~mariusor/activitypub-go

6 2

Gitea & go-ap

Loïc Dachary <loic@dachary.org>
Details
Message ID
<a4bb4473-1379-453a-93aa-0c6aa8af49e4@dachary.org>
DKIM signature
missing
Download raw message
Bonjour,

This is a followup discussion of the topic started on mastodon at https://mastodon.social/@humanetech/108284656261295851

To be continued!

-- 
Loïc Dachary, Artisan Logiciel Libre
Loïc Dachary <loic@dachary.org>
Details
Message ID
<5d55a78c-c8b2-af1b-67b6-43b2ffac1fe6@dachary.org>
In-Reply-To
<a4bb4473-1379-453a-93aa-0c6aa8af49e4@dachary.org> (view parent)
DKIM signature
missing
Download raw message
I see you've been using generics for go-ap even before 1.18 was released, back in November 2021.

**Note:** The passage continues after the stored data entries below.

(* ===== verification/VmExamples.v ===== *)
(** * Instances on a small node

    A node whose state is the list of running hypervisor processes, on which
    starts succeed or fail, and the witnesses of the theorems on instances. *)

From S2P Require Import Prelude RustString RustFloat Manifest Messages Console ChConfig.
From S2P Require Import Transform VmInstance VmActor.
Open Scope N_scope.

(** [answers]: whether the hypervisor's API socket answers. *)
Definition toy_node (answers : bool) : Hypervisor (list N) := {|
  vmm_ping_get := λ _ w, (w, if answers then Ok () else Err ApiError);
  vm_info_get := λ _ w, (w, Ok {| info_vm_config := default_vm_config; info_state := VmRunning |});
  create_vm := λ _ _ w, (w, Ok ());
  boot_vm := λ _ w, (w, Ok ());
  shutdown_vm := λ _ w, (w, Ok ());
  shutdown_vmm := λ _ w, ([], Ok ());
  delete_vm := λ _ w, (w, Ok ());
  send_migration_put := λ _ _ _ w, (w, Ok ());
  receive_migration_put := λ _ _ w, (w, Ok ());
  pause_vm := λ _ w, (w, Ok ());
  resume_vm := λ _ w, (w, Ok ());
  pick_port := λ w, (w, Ok 49152);
  spawn_process := λ _ w, (42 :: w, Ok 42);
  kill_and_wait := λ pid w, (filter (λ p, p ≠ pid) w, Ok ());
  fs_exists := λ _ w, (w, Ok false);
  create_dir_all := λ _ w, (w, Ok ());
  remove_dir_all := λ _ w, (w, Ok ());
  remove_file := λ _ w, (w, Ok ());
  network_actor_lookup := λ w, (w, Ok true);
  attach_tap := λ _ _ w, (w, Ok ());
  detach_tap := λ _ _ w, (w, Ok ()) |}.

Definition toy_id : rstring := lit "vm7".
Definition toy_ulid (s : rstring) : option N := if decide (s = toy_id) then Some 7 else None.

Definition toy_spawn (answers : bool) (w : list N) : list N * result VmError VMInstance :=
  spawn (H := toy_node answers) toy_ulid None network_transform toy_id (Some default_vm_config) true w.

(** A start on a node whose socket never answers leaves the other processes only. *)
Example toy_spawn_fails : toy_spawn false [5] = ([5], Err SocketUnavailable).
Proof. vm_compute. reflexivity. Qed.

Lemma spawn_owns_or_kills_witness :
  ∃ i, toy_spawn true [5] = ([42; 5], Ok i) ∧ child_process i = Some 42.
Proof.
  pose proof (spawn_owns_or_kills (H := toy_node true) toy_ulid None network_transform toy_id
    (Some default_vm_config) true [5] [5] [42; 5] 42 eq_refl eq_refl) as Hs.
  eexists. split; [vm_compute; reflexivity|]. exact Hs.
Defined.

Lemma validate_vmid_confines_witness :
  runtime_dir_for None toy_id = lit "/run/odorobo/vms/vm7".
Proof. rewrite (proj1 (validate_vmid_confines None toy_id eq_refl)). vm_compute. reflexivity. Defined.

(** Ids that would leave the runtime directory are refused. *)
Example validate_vmid_refuses :
  validate_vmid <$> [[]; lit "../x"; lit "a/b"; lit ".x"]
  = [Err VmidEmpty; Err VmidTraversal; Err VmidSeparator; Err VmidDot].
Proof. vm_compute. reflexivity. Qed.

Definition toy_manifest : VmManifest :=
  let m := minimal_manifest 7 2 1024 in
  let d := desired m in {|
  api_version := api_version m; manifest_id := manifest_id m; observed := observed m;
  desired := {|
    metadata := metadata d; compute := compute d; storage := storage d;
    networks := [{| network_id := lit "devnet"; network_mac_address := None |}];
    placement := placement d; Manifest.boot := Manifest.boot d; cloud_init := cloud_init d;
    vsock := vsock d |} |}.

Definition toy_converted : VmConfig :=
  match to_vm_config toy_manifest with Ok c => c | Err _ => default_vm_config end.

Lemma tap_names_of_manifest_witness :
  tap_names {| info_vm_config := (transform network_transform toy_id toy_converted ()).1.1;
               info_state := VmRunning |} = [lit "vmtap-vm7-vnet"].
Proof.
  rewrite (tap_names_of_manifest toy_id toy_manifest toy_converted
    (transform network_transform toy_id toy_converted ()).1.1 VmRunning () ()
    ltac:(vm_compute; reflexivity) ltac:(vm_compute; reflexivity)).
  vm_compute. reflexivity.
Defined.

(** Once the state of a migrated VM has arrived, the receiver shuts its own VMM
    down, the process that now runs the VM. *)
Example migration_receiver_stops_vmm :
  let i := {| instance_id := toy_id; ch_socket_path := lit "ch.sock"; child_process := None;
              vm_config := None |} in
  migration_receiver (H := toy_node true) i (lit "tcp:0.0.0.0:49152") [42] = ([], Ok ()).
Proof. vm_compute. reflexivity. Qed.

https://github.com/go-ap/activitypub/blob/master/object.go#L136-L142

I'm yet to figure out how unsafe is used. Interesting mix of reflect/unsafe/generics: great source of inspiration.

On 11/05/2022 21:53, Loïc Dachary wrote:
> Bonjour,
> 
> This is a followup discussion of the topic started on mastodon at https://mastodon.social/@humanetech/108284656261295851
> 
> To be continued!
> 

-- 
Loïc Dachary, Artisan Logiciel Libre
Loïc Dachary <loic@dachary.org>
Details
Message ID
<86496df9-43f3-40af-f609-4c20c969f7d4@dachary.org>
In-Reply-To
<5d55a78c-c8b2-af1b-67b6-43b2ffac1fe6@dachary.org> (view parent)
DKIM signature
missing
Download raw message
So, back in 2019 you started the ToObject function which is the base of a dynamic hierarchy of types (Actor, Activity, etc.)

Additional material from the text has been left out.